| ABOUT THIS TASK |
Take the records below from their first line to the line with "End InvalidSelectorError.", and restate those lines word for word.

| Dataset entries |
◇ ◇ ◇ ◇ ◇ ◇ ◇

(* ===== verification/Selectors.v ===== *)
(** * relay-general: the text form of selectors (processor/selector.rs, processor/selector.pest)

    [SelectorSpec::from_str] parses a selector with the PEG grammar of
    selector.pest and converts the parse tree; [Display] prints a selector.  The
    grammar's rules are functions from the input to a parse tree and the rest of the
    input; choices are ordered, repetitions are greedy, and a normal rule skips blanks
    between its parts.  A pest [Pair] of a rule is a constructor of [Pair]. *)

From Stdlib Require Import Ascii String.
From S2P Require Import Prelude Strings Attrs.

Open Scope string_scope.
Open Scope Z_scope.
Open Scope list_scope.

Module InvalidSelectorError.
Inductive InvalidSelectorError :=
| InvalidDeepWildcard | InvalidWildcard | ParseError | InvalidIndex | UnknownType.
#[global] Instance InvalidSelectorError_eq_dec : EqDecision InvalidSelectorError.
Proof. solve_decision. Defined.
End InvalidSelectorError.
Notation InvalidSelectorError := InvalidSelectorError.InvalidSelectorError.

Module Grammar.

(** ** Parse trees *)

Inductive KeyPair := UnquotedKey (s : string) | QuotedKey (tokens : list ascii).

Inductive PathItemPair :=
| ObjectTypeP (s : string) | DeepWildcardP | WildcardP | IndexP (s : string) | KeyP (key : KeyPair).

Inductive Pair :=
| OrSelector (inner : list Pair)
| AndSelector (inner : list Pair)
| MaybeNotSelector (inner : Pair)
| NotSelector (inner : Pair)
| ParenthesisOrPath (inner : Pair)
| SelectorPath (items : list PathItemPair).

(** ** The grammar *)

Fixpoint skip (s : string) : string :=
  match s with String a s' => if bool_decide (a = " "%char) then skip s' else s | "" => "" end.

(** A literal, and the longest prefix of characters in a class. *)
Definition eat (p s : string) : option string :=
  if starts_with p s then Some (str_from (String.length p) s) else None.

Fixpoint take_while (p : ascii -> bool) (s : string) : string * string :=
  match s with
  | String a s' => if p a then let '(t, r) := take_while p s' in (String a t, r) else ("", s)
  | "" => ("", "")
  end.

Definition first_of {A} (o1 o2 : option A) : option A := match o1 with Some a => Some a | None => o2 end.

Definition type_char (a : ascii) : bool := is_ascii_lowercase a || bool_decide (a = "_"%char).
Definition key_start (a : ascii) : bool := is_ascii_alphabetic a || bool_decide (a = "_"%char).
Definition key_char (a : ascii) : bool :=
  is_ascii_alphanumeric a || bool_decide (a = "-"%char) || bool_decide (a = "_"%char).

Definition object_type (s : string) : option (PathItemPair * string) :=
  s ← eat "$" s;
  match take_while type_char s with
  | ("", _) => None
  | (t, r) => Some (ObjectTypeP (String "$" t), r)
  end.

Definition index (s : string) : option (PathItemPair * string) :=
  match take_while is_ascii_digit s with ("", _) => None | (t, r) => Some (IndexP t, r) end.

Definition unquoted_key (s : string) : option (string * string) :=
  match s with
  | String a s' => if key_start a then let '(t, r) := take_while key_char s' in Some (String a t, r) else None
  | "" => None
  end.

(** [(QuotedCharacter | ("'" ~ EscapedQuote))]s. *)
Fixpoint quoted_tokens (s : string) : list ascii * string :=
  match s with
  | String a s' =>
      if bool_decide (a = "'"%char) then
        match s' with
        | String b s'' =>
            if bool_decide (b = "'"%char) then let '(ts, r) := quoted_tokens s'' in (b :: ts, r) else ([], s)
        | "" => ([], s)
        end
      else let '(ts, r) := quoted_tokens s' in (a :: ts, r)
  | "" => ([], "")
  end.

Definition quoted_key (s : string) : option (list ascii * string) :=
  match quoted_tokens s with ([], _) => None | r => Some r end.

Definition key (s : string) : option (KeyPair * string) :=
  first_of
    ('(t, r) ← unquoted_key s; Some (UnquotedKey t, r))
    (s ← eat "'" s; '(ts, s) ← quoted_key (skip s); s ← eat "'" (skip s); Some (QuotedKey ts, s)).

Definition selector_path_item (s : string) : option (PathItemPair * string) :=
  first_of (object_type s)
    (first_of (s ← eat "**" s; Some (DeepWildcardP, s))
       (first_of (s ← eat "*" s; Some (WildcardP, s))
          (first_of (index s) ('(k, r) ← key s; Some (KeyP k, r))))).

Section Repetition.
Context {A : Type} (sep : string -> option string) (item : string -> option (A * string)).

(** [(sep ~ item)*]; every round consumes input, so its length bounds the rounds. *)
Fixpoint many (fuel : nat) (s : string) : list A * string :=
  match fuel with
  | O => ([], s)
  | S f =>
      match (s ← sep (skip s); item (skip s)) with
      | Some (x, r) => let '(xs, r) := many f r in (x :: xs, r)
      | None => ([], s)
      end
  end.

(** [item ~ (sep ~ item)*] *)
Definition sep_list (s : string) : option (list A * string) :=
  '(x, r) ← item s; let '(xs, r) := many (String.length r) r in Some (x :: xs, r).

End Repetition.

Definition selector_path (s : string) : option (Pair * string) :=
  '(items, r) ← sep_list (eat ".") selector_path_item s; Some (SelectorPath items, r).

Definition and_op (s : string) : option string := first_of (eat "&&" s) (eat "&" s).
Definition or_op (s : string) : option string := first_of (eat "||" s) (eat "|" s).
Definition not_op (s : string) : option string := first_of (eat "~" s) (eat "!" s).
(* ===== verification/Common.v ===== *)
(** * relay-common: shared constants, project keys and time

    [EventType], [DataCategory] and [SpanStatus] (constants.rs), [ProjectKey]
    (project.rs), [UnixTimestamp] and its conversion to the monotonic clock
    (time.rs).  Clock readings are arguments: every function of the sources
    that calls [Instant::now()] or [SystemTime::now()] takes the reading. *)

From Stdlib Require Import Ascii String SpecFloat.
From S2P Require Import Prelude Strings Floats.

Open Scope string_scope.
Open Scope Z_scope.
Open Scope list_scope.

Module EventType.

Inductive EventType :=
| Error | Csp | Hpkp | ExpectCt | ExpectStaple | Transaction | Default.

#[global] Instance EventType_eq_dec : EqDecision EventType.
Proof. solve_decision. Defined.

Inductive ParseEventTypeError := MkParseEventTypeError.

Definition from_str (string : string) : result ParseEventTypeError EventType :=
  ok_or
    (match_str string
       [("default", Default); ("error", Error); ("csp", Csp); ("hpkp", Hpkp);
        ("expectct", ExpectCt); ("expectstaple", ExpectStaple);
        ("transaction", Transaction)])
    MkParseEventTypeError.

Definition to_string (self : EventType) : string :=
  match self with
  | Default => "default"
  | Error => "error"
  | Csp => "csp"
  | Hpkp => "hpkp"
  | ExpectCt => "expectct"
  | ExpectStaple => "expectstaple"
  | Transaction => "transaction"
  end.

End EventType.
Notation EventType := EventType.EventType.

Module DataCategory.

Inductive DataCategory :=
| Default | Error | Transaction | Security | Attachment | Session | Unknown.

#[global] Instance DataCategory_eq_dec : EqDecision DataCategory.
Proof. solve_decision. Defined.

(** The [repr(i8)] discriminants; the derived [Ord] compares them. *)
Definition discriminant (self : DataCategory) : Z :=
  match self with
  | Default => 0
  | Error => 1
  | Transaction => 2
  | Security => 3
  | Attachment => 4
  | Session => 5
  | Unknown => -1
  end.

Definition from_name (string : string) : DataCategory :=
  default Unknown
    (match_str string
       [("default", Default); ("error", Error); ("transaction", Transaction);
        ("security", Security); ("attachment", Attachment); ("session", Session)]).

Definition name (self : DataCategory) : string :=
  match self with
  | Default => "default"
  | Error => "error"
  | Transaction => "transaction"
  | Security => "security"
  | Attachment => "attachment"
  | Session => "session"
  | Unknown => "unknown"
  end.

Definition is_error (self : DataCategory) : bool :=
  match self with Error | Default | Security => true | _ => false end.

(** [(self as i8).try_into::<u8>().ok()]. *)
Definition value (self : DataCategory) : option Z :=
  let d := discriminant self in
  if bool_decide (0 <= d < 2 ^ 8) then Some d else None.

Definition from_event_type (ty : EventType) : DataCategory :=
  match ty with
  | EventType.Default | EventType.Error => Error
  | EventType.Transaction => Transaction
  | EventType.Csp | EventType.Hpkp | EventType.ExpectCt | EventType.ExpectStaple => Security
  end.

(** The derived [Ord]. *)
Definition le (a b : DataCategory) : Prop := discriminant a <= discriminant b.

End DataCategory.
Notation DataCategory := DataCategory.DataCategory.

Module SpanStatus.

Inductive SpanStatus :=
| Ok_ | Cancelled | Unknown | InvalidArgument | DeadlineExceeded | NotFound
| AlreadyExists | PermissionDenied | ResourceExhausted | FailedPrecondition
| Aborted | OutOfRange | Unimplemented | InternalError | Unavailable | DataLoss
| Unauthenticated.

Inductive ParseSpanStatusError := MkParseSpanStatusError.

Definition from_str (string : string) : result ParseSpanStatusError SpanStatus :=
  ok_or
    (match_str string
       [("ok", Ok_); ("success", Ok_);
        ("deadline_exceeded", DeadlineExceeded);
        ("unauthenticated", Unauthenticated);
        ("permission_denied", PermissionDenied);
        ("not_found", NotFound);
        ("resource_exhausted", ResourceExhausted);
        ("invalid_argument", InvalidArgument);
        ("unimplemented", Unimplemented);
        ("unavailable", Unavailable);
        ("internal_error", InternalError); ("failure", InternalError);
        ("unknown", Unknown); ("unknown_error", Unknown);
        ("cancelled", Cancelled);
        ("already_exists", AlreadyExists);
        ("failed_precondition", FailedPrecondition);
        ("aborted", Aborted);
        ("out_of_range", OutOfRange);
        ("data_loss", DataLoss)])
    MkParseSpanStatusError.

Definition to_string (self : SpanStatus) : string :=
  match self with
  | Ok_ => "ok"
  | DeadlineExceeded => "deadline_exceeded"
  | Unauthenticated => "unauthenticated"
  | PermissionDenied => "permission_denied"
  | NotFound => "not_found"
  | ResourceExhausted => "resource_exhausted"
  | InvalidArgument => "invalid_argument"
  | Unimplemented => "unimplemented"
  | Unavailable => "unavailable"
  | InternalError => "internal_error"
  | Unknown => "unknown"
  | Cancelled => "cancelled"
  | AlreadyExists => "already_exists"
  | FailedPrecondition => "failed_precondition"
  | Aborted => "aborted"
  | OutOfRange => "out_of_range"
  | DataLoss => "data_loss"
  end.

End SpanStatus.

(** ** Project keys

    [ProjectId] (crate sentry-types) is a wrapper around a [u64], here [Z]. *)

Notation ProjectId := Z (only parsing).

Module ProjectKey.

(** [[u8; 32]]: the constructor is only reached through [parse]. *)
Record ProjectKey := MkProjectKey { bytes : string }.

#[global] Instance ProjectKey_eq_dec : EqDecision ProjectKey.
Proof. solve_decision. Defined.

Inductive ParseProjectKeyError := MkParseProjectKeyError.

Definition parse (key : string) : result ParseProjectKeyError ProjectKey :=
  if negb (bool_decide (String.length key = 32%nat)) || negb (str_forallb is_ascii key)
  then Err MkParseProjectKeyError
  else Ok (MkProjectKey key).

Definition parse_with_flags (key : string)
  : result ParseProjectKeyError (ProjectKey * list string) :=
  match split_on "." key with
  | [] => Err MkParseProjectKeyError
  | k :: flags => pk ← parse k; Ok (pk, flags)
  end.

Definition as_str (self : ProjectKey) : string := bytes self.

End ProjectKey.
Notation ProjectKey := ProjectKey.ProjectKey.

(** ** Time

    [Instant] (monotonic clock), [SystemTime] (relative to the UNIX epoch) and
    [Duration] are nanosecond counts.  An [Instant] holds its seconds in an
    [i64]; [checked_add] and [checked_sub] return [None] outside of it and the
    operator [+] panics. *)

Notation Instant := Z (only parsing).
Notation SystemTime := Z (only parsing).
Notation Duration := Z (only parsing).

Definition nanos_per_sec : Z := 10 ^ 9.
Definition duration_from_secs (secs : Z) : Duration := secs * nanos_per_sec.
Definition duration_as_secs (d : Duration) : Z := d / nanos_per_sec.
Definition duration_subsec_nanos (d : Duration) : Z := d mod nanos_per_sec.

Definition instant_checked_add (i : Instant) (d : Duration) : option Instant :=
  if bool_decide ((i + d) / nanos_per_sec <= i64_max) then Some (i + d) else None.
Definition instant_checked_sub (i : Instant) (d : Duration) : option Instant :=
  if bool_decide (- 2 ^ 63 <= (i - d) / nanos_per_sec) then Some (i - d) else None.
Definition instant_add (i : Instant) (d : Duration) : outcome Instant :=
  unwrap (instant_checked_add i d).

(** [chrono]: a [DateTime<Utc>] is the nanosecond count since the epoch, and a
    signed duration a nanosecond count.  A date lies between the years -262144
    and 262143, and [+] panics outside; [num_seconds] rounds towards zero and
    [timestamp] down. *)
Notation DateTime := Z (only parsing).
Notation SignedDuration := Z (only parsing).

Definition chrono_min : DateTime := -8334632851200 * nanos_per_sec.
Definition chrono_max : DateTime := 8210298412800 * nanos_per_sec - 1.

Definition datetime_add (t : DateTime) (d : SignedDuration) : outcome DateTime :=
  if bool_decide (chrono_min <= t + d <= chrono_max) then Ret (t + d) else Panic.
Definition datetime_timestamp (t : DateTime) : Z := t / nanos_per_sec.
Definition num_seconds (d : SignedDuration) : Z := Z.quot d nanos_per_sec.

Inductive MonotonicResult := Past | Instant_ (instant : Instant) | Future.

Module UnixTimestamp.

(** [struct UnixTimestamp(u64)]. *)
Definition UnixTimestamp := Z.

Definition from_secs (secs : Z) : UnixTimestamp := secs.
Definition as_secs (self : UnixTimestamp) : Z := self.

(** A time before the epoch has no [duration_since]: it becomes 0. *)
Definition from_system (time : SystemTime) : UnixTimestamp :=
  if bool_decide (0 <= time) then duration_as_secs time else 0.

(** [timestamp] is the [DateTime]'s [timestamp()], an [i64]. *)
Definition from_datetime (timestamp : Z) : option UnixTimestamp :=
  if bool_decide (0 <= timestamp) then Some (from_secs timestamp) else None.

Definition sub (self rhs : UnixTimestamp) : Duration :=
  duration_from_secs (u64_sub self rhs).

(** [instant_to_system_time]: the elapsed time of an instant in the future is
    zero. *)
Definition instant_to_system_time (sys_now : SystemTime) (inst_now instant : Instant) : SystemTime :=
  sys_now - Z.max 0 (inst_now - instant).

Definition from_instant (sys_now : SystemTime) (inst_now instant : Instant) : UnixTimestamp :=
  from_system (instant_to_system_time sys_now inst_now instant).

Definition to_instant (sys_now : SystemTime) (inst_now : Instant) (self : UnixTimestamp)
  : MonotonicResult :=
  let now := from_system sys_now in
  if bool_decide (now < self) then
    match instant_checked_add inst_now (sub self now) with
    | Some instant => Instant_ instant
    | None => Future
    end
  else
    match instant_checked_sub inst_now (sub now self) with
    | Some instant => Instant_ instant
    | None => Past
    end.

Inductive ParseUnixTimestampError := MkParseUnixTimestampError.

Definition from_str (s : string) : result ParseUnixTimestampError UnixTimestamp :=
  ok_or (parse_u64 s) MkParseUnixTimestampError.

(** [Display]. *)
Definition to_string (self : UnixTimestamp) : string := u64_to_string (as_secs self).

(** The numeric arms of [UnixTimestampVisitor]. *)
Inductive TimestampError := OutOfRange.

Definition visit_u64 (v : Z) : result TimestampError UnixTimestamp := Ok (from_secs v).

Definition visit_f64 (v : f64) : result TimestampError UnixTimestamp :=
  if f64_ltb v f64_zero || f64_ltb (f64_of_Z u64_max) v
  then Err OutOfRange
  else Ok (from_secs (trunc_as_u64 v)).

End UnixTimestamp.
Notation UnixTimestamp := UnixTimestamp.UnixTimestamp.

(** ** Lemmas *)

Lemma category_from_name_name c : DataCategory.from_name (DataCategory.name c) = c.
Proof. by destruct c. Qed.

Lemma category_name_graphic c :
  str_forallb is_ascii_lowercase (DataCategory.name c) = true.
Proof. by destruct c. Qed.

#[global] Instance category_le_dec : RelDecision DataCategory.le.
Proof. intros a b. unfold DataCategory.le. apply _. Defined.
#[global] Instance category_le_total : Total DataCategory.le.
Proof. intros a b. unfold DataCategory.le. lia. Qed.
#[global] Instance category_le_trans : Transitive DataCategory.le.
Proof. intros a b c. unfold DataCategory.le. lia. Qed.
#[global] Instance category_le_antisym : AntiSymm eq DataCategory.le.
Proof. intros a b. unfold DataCategory.le. destruct a, b; simpl; lia || done. Qed.

Lemma event_type_roundtrip t : EventType.from_str (EventType.to_string t) = Ok t.
Proof. by destruct t. Qed.

Lemma span_status_roundtrip s : SpanStatus.from_str (SpanStatus.to_string s) = Ok s.
Proof. by destruct s. Qed.

Lemma from_system_nonneg t : 0 <= UnixTimestamp.from_system t.
Proof.
  unfold UnixTimestamp.from_system, duration_as_secs, nanos_per_sec.
  case_bool_decide; [apply Z.div_pos; lia|lia].
Qed.

#[export] Hint Resolve category_from_name_name from_system_nonneg : relay.
(** ** The event *)

Record Event := MkEvent {
  event_id : Annotated EventId;
  event_level : Annotated Level;
  event_version : Annotated string;
  event_ty : Annotated EventType;
  event_fingerprint : Annotated (list string);
  event_culprit : Annotated string;
  transaction : Annotated string;
  time_spent : Annotated Z;
  logentry : Annotated LogEntry;
  logger : Annotated string;
  event_modules : Annotated (Object string);
  platform : Annotated string;
  timestamp : Annotated Timestamp;
  start_timestamp : Annotated Timestamp;
  received : Annotated Timestamp;
  server_name : Annotated string;
  release : Annotated string;
  dist : Annotated string;
  environment : Annotated string;
  site : Annotated string;
  user : Annotated User;
  request : Annotated Request;
  contexts : Annotated (Object Context);
  breadcrumbs : Annotated (Values Breadcrumb);
  exceptions : Annotated (Values Exception);
  event_stacktrace : Annotated Stacktrace;
  event_template : Annotated TemplateInfo;
  threads : Annotated (Values Thread);
  tags : Annotated (PairList string string);
  extra : Annotated (Object Value);
  debug_meta : Annotated DebugMeta;
  client_sdk : Annotated ClientSdkInfo;
  event_errors : Annotated (list (Annotated EventProcessingError));
  event_key_id : Annotated string;
  event_project : Annotated Z;
  grouping_config : Annotated (Object Value);
  event_checksum : Annotated string;
  csp : Annotated Csp;
  hpkp : Annotated Hpkp;
  expectct : Annotated ExpectCt;
  expectstaple : Annotated ExpectStaple;
  spans : Annotated (list (Annotated Span));
  measurements : Annotated (Object Measurement);
  breakdowns : Annotated (Object (Object Measurement));
  metrics : Annotated Metrics;
  event_other : gmap string (Annotated Value);
}.

(** [Event::default]: an event with nothing set. *)
Definition empty_event : Event := {|
  event_id := Annotated.empty; event_level := Annotated.empty; event_version := Annotated.empty;
  event_ty := Annotated.empty; event_fingerprint := Annotated.empty; event_culprit := Annotated.empty;
  transaction := Annotated.empty; time_spent := Annotated.empty; logentry := Annotated.empty;
  logger := Annotated.empty; event_modules := Annotated.empty; platform := Annotated.empty;
  timestamp := Annotated.empty; start_timestamp := Annotated.empty; received := Annotated.empty;
  server_name := Annotated.empty; release := Annotated.empty; dist := Annotated.empty;
  environment := Annotated.empty; site := Annotated.empty; user := Annotated.empty;
  request := Annotated.empty; contexts := Annotated.empty; breadcrumbs := Annotated.empty;
  exceptions := Annotated.empty; event_stacktrace := Annotated.empty; event_template := Annotated.empty;
  threads := Annotated.empty; tags := Annotated.empty; extra := Annotated.empty;
  debug_meta := Annotated.empty; client_sdk := Annotated.empty; event_errors := Annotated.empty;
  event_key_id := Annotated.empty; event_project := Annotated.empty; grouping_config := Annotated.empty;
  event_checksum := Annotated.empty; csp := Annotated.empty; hpkp := Annotated.empty;
  expectct := Annotated.empty; expectstaple := Annotated.empty; spans := Annotated.empty;
  measurements := Annotated.empty; breakdowns := Annotated.empty; metrics := Annotated.empty;
  event_other := ∅ |}.
(* ===== verification/Conversions.v ===== *)
(** * relay-general: conversions of values (types/impls.rs, types/value.rs,
      protocol/types.rs, protocol/tags.rs, protocol/thread.rs)

    [FromValue] reads a type out of a generic value and keeps what it cannot read
    in the meta data; [IntoValue] is the way back.  Each implementation is an
    instance; [Convertible] states that reading what was written gives it back and
    [Complains] that no value is dropped without an error.  [PairList] is an array
    of pairs used as a map. *)

From Stdlib Require Import Ascii String SpecFloat.
From S2P Require Import Prelude Strings Floats Types Common Protocol Size.

Open Scope string_scope.
Open Scope Z_scope.
Open Scope list_scope.

(** What the conversions use of other packages: the decimal text of floats, IP
    addresses, JSON text and dates. *)
Class ConvEnv := {
  f64_text : f64 -> string;
  net_ip : string -> bool;
  json_text : Value -> string;
  naive_datetime : string -> option DateTime;
  rfc3339_datetime : string -> result string DateTime;
}.

(** [impl PartialEq for Value]'s [as_str]. *)
Definition value_as_str (self : Value) : option string :=
  match self with String_ s => Some s | _ => None end.

(** A [BTreeMap] as the list of its entries, in the order of their keys. *)
Definition key_le {A} (a b : string * A) : Prop := String.leb a.1 b.1 = true.
#[global] Instance key_le_dec {A} : RelDecision (@key_le A).
Proof. intros a b. unfold key_le. apply _. Defined.
Definition btree_entries {A} (m : gmap string A) : list (string * A) := merge_sort key_le (map_to_list m).

Lemma elem_of_btree_entries {A} (m : gmap string A) k v : (k, v) ∈ btree_entries m <-> m !! k = Some v.
Proof. unfold btree_entries. by rewrite merge_sort_Permutation, elem_of_map_to_list. Qed.
(* ===== verification/MetaTrees.v ===== *)
(** * relay-general: trees of meta data (types/annotated.rs, types/impls.rs,
      types/meta.rs)

    Meta data travel beside the payload, in a tree that has a node for every value
    with meta data below it and is serialized under the key [_meta].  Modelled are
    the extraction of the tree from an annotated value, attaching it to a payload
    that was read without it, and the serialized form of trees, meta data, remarks
    and errors. *)

From Stdlib Require Import Ascii String SpecFloat.
From S2P Require Import Prelude Strings Floats Types Common Protocol Size Conversions.

Open Scope string_scope.
Open Scope Z_scope.
Open Scope list_scope.

(** [MetaMap] is a B-tree map: the list of its entries. *)
Inductive MetaTree := MkMetaTree (meta : Meta) (children : list (string * MetaTree)).
Notation MetaMap := (list (string * MetaTree)) (only parsing).

Module MetaTree.

Definition meta (self : MetaTree) : Meta := match self with MkMetaTree m _ => m end.
Definition children (self : MetaTree) : MetaMap := match self with MkMetaTree _ c => c end.

Fixpoint has_errors (self : MetaTree) : bool :=
  match self with
  | MkMetaTree meta children =>
      Meta.has_errors meta
      || (fix any (l : MetaMap) := match l with [] => false | (_, t) :: l => has_errors t || any l end) children
  end.

Fixpoint is_empty (self : MetaTree) : bool :=
  match self with
  | MkMetaTree meta children =>
      Meta.is_empty meta
      && (fix all (l : MetaMap) := match l with [] => true | (_, t) :: l => is_empty t && all l end) children
  end.

Fixpoint remove (key : string) (l : MetaMap) : option MetaTree * MetaMap :=
  match l with
  | [] => (None, [])
  | (k, t) :: l =>
      if bool_decide (k = key) then (Some t, l)
      else let '(found, l) := remove key l in (found, (k, t) :: l)
  end.

(** The insertion of a child, which is skipped for empty trees. *)
Definition insert_child (key : string) (tree : MetaTree) (rest : MetaMap) : MetaMap :=
  if is_empty tree then rest else (key, tree) :: rest.

End MetaTree.
Import MetaTree.

(** ** Extraction *)

Fixpoint extract_child_meta (self : Value) : MetaMap :=
  let extract_meta_tree (value : Annotated Value) :=
    match value with
    | MkAnnotated (Some value) meta => MkMetaTree meta (extract_child_meta value)
    | MkAnnotated None meta => MkMetaTree meta []
    end in
  match self with
  | Types.Object items =>
      (fix entries (items : list (string * Annotated Value)) :=
         match items with
         | [] => []
         | (key, value) :: items => insert_child key (extract_meta_tree value) (entries items)
         end) items
  | Array items =>
      (fix elements (idx : Z) (items : list (Annotated Value)) :=
         match items with
         | [] => []
         | item :: items => insert_child (u64_to_string idx) (extract_meta_tree item) (elements (idx + 1) items)
         end) 0 items
  | _ => []
  end.
(** The cases of the unit test [test_parse_retry_after]. *)
Example parse_retry_after_cases :
  (fun s => match RetryAfter.from_str 0 s with
            | Ok r => Some (RetryAfter.remaining_seconds 0 r)
            | Err _ => None
            end)
  <$> ["17.1"; "17.7"; "17"; "-2"; "-inf"; "inf"; "NaN"; "100000000000000000000";
       ""; "nope"; " 2 "; "6 0"]
  = [Some 18; Some 18; Some 17; Some 0; Some 0; Some 0; Some 0; Some 0; None; None; None; None].
Proof. vm_compute. reflexivity. Qed.
(* ===== verification/RedisLimiter.v ===== *)
(** * relay-quotas: the Redis rate limiter (redis.rs, is_rate_limited.lua)

    Quotas are counted in Redis, in one counter per quota, scope and time
    slot.  Redis is a service: it enters as the class [RedisStore] with the
    documented laws of the commands the script calls.  The Lua script is
    modelled on its flat [KEYS] and [ARGV] arrays. *)

From Stdlib Require Import Ascii String.
From S2P Require Import Prelude Strings Floats Common Quota RateLimit.

Open Scope string_scope.
Open Scope Z_scope.
Open Scope list_scope.

(** ** Redis *)

(** The commands the script calls; [redis_time] is the server's clock in
    seconds. *)
Class RedisStore (St : Type) := {
  redis_time : St -> Z;
  redis_get : St -> string -> option Z;
  redis_incrby : St -> string -> Z -> St;
  redis_expireat : St -> string -> Z -> St;
}.

(** GET, INCRBY and EXPIREAT as documented: a missing key counts as 0, a
    counter is changed by INCRBY only, and an expiry in the server's future
    does not change what GET returns. *)
Class RedisLaws (St : Type) `{RedisStore St} := {
  time_incrby s k n : redis_time (redis_incrby s k n) = redis_time s;
  time_expireat s k t : redis_time (redis_expireat s k t) = redis_time s;
  get_incrby s k n k' :
    redis_get (redis_incrby s k n) k' =
    if bool_decide (k = k') then Some (default 0 (redis_get s k) + n) else redis_get s k';
  get_expireat s k t k' :
    redis_time s < t -> redis_get (redis_expireat s k t) k' = redis_get s k';
}.

(** ** Keys and slots *)

(** [const GRACE: u64 = 60]. *)
Definition GRACE : Z := 60.

Inductive RateLimitingError := Redis.

Definition get_refunded_quota_key (counter_key : string) : string := "r:" +:+ counter_key.

(** [OptionalDisplay]. *)
Definition optional_display (o : option Z) : string :=
  match o with Some value => u64_to_string value | None => "" end.

Module RedisQuota.

Record RedisQuota := {
  quota : Quota;
  item : ItemScoping;
  prefix : string;
  window : Z;
  timestamp : UnixTimestamp;
}.

Definition new (quota : Quota) (i : ItemScoping) (timestamp : UnixTimestamp) : option RedisQuota :=
  prefix ← Quota.id quota;
  window ← Quota.window quota;
  Some {| quota := quota; item := i; prefix := prefix; window := window; timestamp := timestamp |}.

Definition limit (self : RedisQuota) : Z := default (-1) (Quota.limit (quota self)).

Definition shift (self : RedisQuota) : outcome Z :=
  checked_rem (organization_id (scoping (item self))) (window self).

◇ ◇ ◇ ◇ ◇ ◇ ◇

| EXERCISE OUTPUT |
(* ===== verification/Selectors.v ===== *)
(** * relay-general: the text form of selectors (processor/selector.rs, processor/selector.pest)

    [SelectorSpec::from_str] parses a selector with the PEG grammar of
    selector.pest and converts the parse tree; [Display] prints a selector.  The
    grammar's rules are functions from the input to a parse tree and the rest of the
    input; choices are ordered, repetitions are greedy, and a normal rule skips blanks
    between its parts.  A pest [Pair] of a rule is a constructor of [Pair]. *)

From Stdlib Require Import Ascii String.
From S2P Require Import Prelude Strings Attrs.

Open Scope string_scope.
Open Scope Z_scope.
Open Scope list_scope.

Module InvalidSelectorError.
Inductive InvalidSelectorError :=
| InvalidDeepWildcard | InvalidWildcard | ParseError | InvalidIndex | UnknownType.
#[global] Instance InvalidSelectorError_eq_dec : EqDecision InvalidSelectorError.
Proof. solve_decision. Defined.
End InvalidSelectorError.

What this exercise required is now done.